Incident retrospective: the cache stampede of April 14
Summary
On April 14, between 14:02 and 14:38 UTC, the homepage recommendations endpoint served 5xx for 36 minutes. Customer impact: roughly 12% of homepage requests during the window. No data loss.
Timeline
| Time (UTC) | Event |
|---|---|
| 14:02 | First 5xx alert. On-call paged. |
| 14:04 | Engineer acknowledges. Initial hypothesis: deploy at 13:58. |
| 14:11 | Reverted the deploy. No change. |
| 14:14 | Engineer notices recommendations service CPU at 100% across all 16 pods. |
| 14:19 | Doubled pod count. Latency improves slightly. Error rate still climbing. |
| 14:23 | Found a Redis key with no TTL. It was 14 GB. |
| 14:25 | Manually deleted the key. Service recovers within 90 seconds. |
| 14:38 | All-clear declared. |
What actually happened
A cron job had been writing a single Redis key as part of a feature flag rollout two months earlier. The key had no TTL. As it grew past 10 GB, the Redis node started doing synchronous keyspace scans during the recommendations service’s read path. The deploy at 13:58 was a red herring — it just happened to be the trigger that pushed the read rate over the threshold.
What went well
- The dashboard was good. Three different views (CPU, latency, error rate) on one screen, all using the same time range. We didn’t waste time aligning axes.

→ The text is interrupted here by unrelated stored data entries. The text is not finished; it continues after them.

(* ===== verification/DpopReplay.v ===== *)
(** Replays of a proof: every use of a DPoP proof by the API as one machine with the clock and the hourly
    pruning of the replay table.

    A proof is its key, its identifier and the time it states.  A window of the replay table that exceeds 121
    seconds by the longest time between a proof's verification and its insertion, and by the skew of the pruning
    worker's clock, lets no proof be accepted twice; the window of 120 seconds does not. *)

From Stdlib Require Import Ascii String.
From S2P Require Import Prelude JsString DateTime IntakePolicy Db AuthDb AuthDevice AuthSessions Dpop Gateway.

Module DpopReplay.
Import AuthDb AuthDevice AuthSessions Dpop Gateway.

(** ** What a verified proof states *)

(** The time a proof states *)
Definition proof_iat (J : DpopJose) (i : ProofInput) (now : Z) : option Z :=
  header ← JsString.trim <$> pi_header i;
  payload ← dj_verify J now header;
  match field "iat" payload with Some (JNum n) => Some n | _ => None end.

Lemma check_proof_claims_ok J i now payload jti : check_proof_claims J i now payload = Ok jti →
  text_field "htm" payload = Some (JsString.toUpperCase (pi_method i)) ∧ text_field "htu" payload = Some (pi_url i) ∧
  (∃ iat, field "iat" payload = Some (JNum iat) ∧ Z.abs (now / 1000 - iat) ≤ IAT_WINDOW_SECONDS) ∧
  text_field "jti" payload = Some jti ∧ JTI_PATTERN jti = true ∧
  (∀ bearer, pi_bearerToken i = Some bearer → text_field "ath" payload = Some (dj_ath J bearer)).
Proof.
  unfold check_proof_claims. intros H. inv_ok H; boolify; simplify_eq/=; repeat split; try done.
  all: try (inv_ok E1; boolify; by eexists).
  by intros b [= <-].
Qed.

Lemma check_proof_header_ok J header jwk : check_proof_header J header = Ok jwk →
  ∃ p0 p1 p2 h, JsString.split "."%char header = [p0; p1; p2] ∧ dj_header J p0 = Some (JObj h) ∧
    text_field "typ" h = Some "dpop+jwt" ∧ text_field "alg" h = Some "ES256" ∧ field "jwk" h = Some jwk ∧
    isPublicP256Jwk (Some jwk) = true.
Proof.
  unfold check_proof_header. intros H. inv_ok H; boolify; simplify_eq/=. do 4 eexists. done.
Qed.

(** Everything an accepted proof is checked for. *)
Lemma verifyDpopProof_ok J i now c : verifyDpopProof J i now = Ok c →
  ∃ header jwk payload iat,
    JsString.trim <$> pi_header i = Some header ∧ check_proof_header J header = Ok jwk ∧
    dj_verify J now header = Some payload ∧ cl_jkt c = dj_thumbprint J jwk ∧
    text_field "jti" payload = Some (cl_jti c) ∧ JTI_PATTERN (cl_jti c) = true ∧
    text_field "htm" payload = Some (JsString.toUpperCase (pi_method i)) ∧ text_field "htu" payload = Some (pi_url i) ∧
    (∀ bearer, pi_bearerToken i = Some bearer → text_field "ath" payload = Some (dj_ath J bearer)) ∧
    field "iat" payload = Some (JNum iat) ∧ Z.abs (now / 1000 - iat) ≤ IAT_WINDOW_SECONDS.
Proof.
  unfold verifyDpopProof. destruct (JsString.trim <$> pi_header i) as [[|ch header]|]; [done| |done].
  intros H. inv_ok H; simplify_eq/=.
  apply check_proof_claims_ok in E1 as (? & ? & (iat & ? & ?) & ? & ? & ?).
  exists (String ch header). do 3 eexists. repeat split; done.
Qed.

Lemma proof_iat_window J i now c : verifyDpopProof J i now = Ok c →
  ∃ iat, proof_iat J i now = Some iat ∧ 1000 * (iat - 60) ≤ now < 1000 * (iat + 61).
Proof.
  intros (header & jwk & payload & iat & Hh & _ & Hp & _ & _ & _ & _ & _ & _ & Hi & Ha)%verifyDpopProof_ok.
  exists iat. unfold proof_iat. rewrite Hh. simpl. rewrite Hp. simpl. rewrite Hi. split; [done|].
  unfold IAT_WINDOW_SECONDS in Ha. pose proof (Z.mul_div_le now 1000). pose proof (Z.mul_succ_div_gt now 1000). lia.
Qed.

(** ** What a computation does to the replay table *)

Definition keeps_replays {A} (m : io gate A) : Prop := ∀ g, g_replays (m g).2 = g_replays g.

(** Nothing, or the one proof it verified is inserted for the window. *)
Definition records (J : DpopJose) (W : Z) (i : ProofInput) (at_ : Moments) (rs rs' : list Replay.t) : Prop :=
  rs' = rs ∨ ∃ c, verifyDpopProof J i (at_verify at_) = Ok c ∧
    exists_row (Replay.is_for (cl_jkt c) (cl_jti c)) rs = false ∧
    rs' = Replay.mk (cl_jkt c) (cl_jti c) (at_record at_ + W * 1000) :: rs.

(** The one proof it verified is inserted. *)
Definition inserts (J : DpopJose) (W : Z) (i : ProofInput) (at_ : Moments) (rs rs' : list Replay.t) : Prop :=
  ∃ c, verifyDpopProof J i (at_verify at_) = Ok c ∧ exists_row (Replay.is_for (cl_jkt c) (cl_jti c)) rs = false ∧
    rs' = Replay.mk (cl_jkt c) (cl_jti c) (at_record at_ + W * 1000) :: rs.
(* ===== verification/Staff.v ===== *)
(** Staff and partner accounts: the tables of invitations, passkeys and verified sessions, and the repositories
    over them (src/src/modules/auth/repository/staff/prisma-staff-invitation.repository.ts,
    prisma-staff-bootstrap.repository.ts, prisma-staff-account-lifecycle.repository.ts,
    prisma-staff-webauthn.repository.ts).

    Accounts, role assignments, users and sessions are those of [AuthDb].  The advisory lock and the row locks of
    the bootstrap serialise it with the transactions it could race with; a transaction of the model is atomic. *)

From Stdlib Require Import Ascii String.
From S2P Require Import Prelude JsString DateTime IntakePolicy Db AuthDb Gateway.

Module Staff.
Import AuthDb Gateway.

(** ** Rows *)

Module Invitation.
Record t := mk {
  id : string; email : string; displayName : string; role : string; legalPracticeId : option string;
  appraisalFirmId : option string; tokenHash : string; invitedByAccountId : option string; issuedVia : string;
  acceptedAccountId : option string; claimId : option string; claimedAt : option Z; expiresAt : Z;
  acceptedAt : option Z; revokedAt : option Z; createdAt : Z }.
Definition set_revokedAt (at_ : Z) (i : t) : t :=
  mk (id i) (email i) (displayName i) (role i) (legalPracticeId i) (appraisalFirmId i) (tokenHash i) (invitedByAccountId i)
    (issuedVia i) (acceptedAccountId i) (claimId i) (claimedAt i) (expiresAt i) (acceptedAt i) (Some at_) (createdAt i).
Definition set_claim (c : option string) (at_ : option Z) (i : t) : t :=
  mk (id i) (email i) (displayName i) (role i) (legalPracticeId i) (appraisalFirmId i) (tokenHash i) (invitedByAccountId i)
    (issuedVia i) (acceptedAccountId i) c at_ (expiresAt i) (acceptedAt i) (revokedAt i) (createdAt i).
Definition set_accepted (account : string) (at_ : Z) (i : t) : t :=
  mk (id i) (email i) (displayName i) (role i) (legalPracticeId i) (appraisalFirmId i) (tokenHash i) (invitedByAccountId i)
    (issuedVia i) (Some account) None None (expiresAt i) (Some at_) (revokedAt i) (createdAt i).
(** Neither accepted nor revoked *)
Definition is_open (i : t) : bool := bool_decide (acceptedAt i = None) && bool_decide (revokedAt i = None).
End Invitation.

Module Credential.
Record t := mk {
  id : string; accountId : string; publicKey : string; counter : Z; deviceType : string; backedUp : bool;
  transports : list string; label : option string; createdAt : Z; lastUsedAt : option Z }.
Definition set_used (c : Z) (dt : string) (b : bool) (at_ : Z) (x : t) : t :=
  mk (id x) (accountId x) (publicKey x) c dt b (transports x) (label x) (createdAt x) (Some at_).
End Credential.

Module WebAuthnChallenge.
Record t := mk {
  id : string; accountId : string; providerSessionId : string; purpose : string; challenge : string;
  credentialLabel : option string; expiresAt : Z; usedAt : option Z; createdAt : Z }.
Definition set_usedAt (at_ : Z) (c : t) : t :=
  mk (id c) (accountId c) (providerSessionId c) (purpose c) (challenge c) (credentialLabel c) (expiresAt c) (Some at_) (createdAt c).
End WebAuthnChallenge.

Module SessionMfa.
Record t := mk { providerSessionId : string; accountId : string; credentialId : string; verifiedAt : Z }.
End SessionMfa.

Record staff := mkStaff {
  s_auth : auth; invitations : list Invitation.t; credentials : list Credential.t;
  wchallenges : list WebAuthnChallenge.t; mfa : list SessionMfa.t }.

Definition set_s_auth v s := mkStaff v (invitations s) (credentials s) (wchallenges s) (mfa s).
Definition set_invitations v s := mkStaff (s_auth s) v (credentials s) (wchallenges s) (mfa s).
Definition set_credentials v s := mkStaff (s_auth s) (invitations s) v (wchallenges s) (mfa s).
Definition set_wchallenges v s := mkStaff (s_auth s) (invitations s) (credentials s) v (mfa s).
Definition set_mfa v s := mkStaff (s_auth s) (invitations s) (credentials s) (wchallenges s) v.

(** A step on the tables of [AuthDb] *)
Definition on_auth {A} (t : txn auth A) : txn staff A := λ s,
  match t (s_auth s) with Ok (a, x) => Ok (a, set_s_auth x s) | Err e => Err e end.

(** ** Constraints *)

Definition role_scope_ok (role : string) (practice firm : option string) : bool :=
  (bool_decide (role = "legal_partner") && bool_decide (is_Some practice) && bool_decide (firm = None)) ||
  (bool_decide (role = "appraisal_partner") && bool_decide (is_Some firm) && bool_decide (practice = None)) ||
  (bool_decide (role = "admin_operations") && bool_decide (practice = None) && bool_decide (firm = None)).

Definition issued_via_ok (i : Invitation.t) : bool :=
  (bool_decide (Invitation.issuedVia i = "staff") && bool_decide (is_Some (Invitation.invitedByAccountId i))) ||
  (bool_decide (Invitation.issuedVia i = "cli_bootstrap") && bool_decide (Invitation.invitedByAccountId i = None) &&
   bool_decide (Invitation.role i = "admin_operations")).

Definition is_bootstrap (i : Invitation.t) : bool := bool_decide (Invitation.issuedVia i = "cli_bootstrap").

(** The unique indexes an open invitation is in: its token, one open one per email, one open bootstrap *)
Definition invitation_conflict (i j : Invitation.t) : bool :=
  bool_decide (Invitation.tokenHash i = Invitation.tokenHash j) ||
  (Invitation.is_open i && Invitation.is_open j &&
   (bool_decide (Invitation.email i = Invitation.email j) || (is_bootstrap i && is_bootstrap j))).

(** [staffInvitation.create] *)
Definition invitation_create (i : Invitation.t) (s : staff) : result staff :=
  if negb (bool_decide (Invitation.email i = JsString.toLowerCase (Invitation.email i)) &&
           (Invitation.createdAt i <? Invitation.expiresAt i) &&
           role_scope_ok (Invitation.role i) (Invitation.legalPracticeId i) (Invitation.appraisalFirmId i) && issued_via_ok i)
  then Err (Thrown "23514")
  else if exists_row (invitation_conflict i) (invitations s) then Err (Thrown "P2002")
  else Ok (set_invitations (invitations s ++ [i]) s).

(** ** prisma-staff-invitation.repository.ts *)

Record StaffInvitationRecord := mkInvitationRecord {
  ir_invitationId : string; ir_email : string; ir_displayName : string; ir_role : string;
  ir_legalPracticeId : option string; ir_appraisalFirmId : option string; ir_tokenHash : string;
  ir_claimId : option string; ir_expiresAt : Z }.

Definition known_role (role : string) : bool := bool_decide (role ∈ ["admin_operations"; "legal_partner"; "appraisal_partner"]).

- The revert was fast. Two minutes from “this looks like the deploy” to “revert shipped.” Even though it wasn’t the cause, it ruled out a class of failure and bought us time.
- The postmortem is blameless. Everyone involved had done exactly the reasonable thing at each step. The bug was a missing TTL, not a missing human.
What didn’t
- The alert fired late. The 5xx alert triggered when error rate crossed 5%. By then, customers had been impacted for ~30 seconds. We could have detected this from the Redis memory growth a week earlier.
- The on-call had to do too much manual work. Finding the big key
required
redis-cli --bigkeys, which isn’t in the standard runbook. The post-incident action is to add a “list top 10 keys by size” panel to the Redis dashboard. - I didn’t loop in the right person fast enough. The owner of the feature that wrote the key was on the team. They had context I didn’t — including a hunch, eventually confirmed, that the cron job was the culprit. I should have pulled them in at 14:11, not 14:30.
Action items
- Add Redis memory-by-key panel to the dashboard (owner: TBD, due: this week).
- Write a CI check that fails any PR introducing
SETwithoutEX(owner: me, due: this month). - Add a “10% of pods at 100% CPU” alert that’s noisier than the 5xx alert but fires earlier (owner: TBD, due: this month).
- Update the runbook to include the
redis-cli --bigkeyscommand (owner: me, due: today).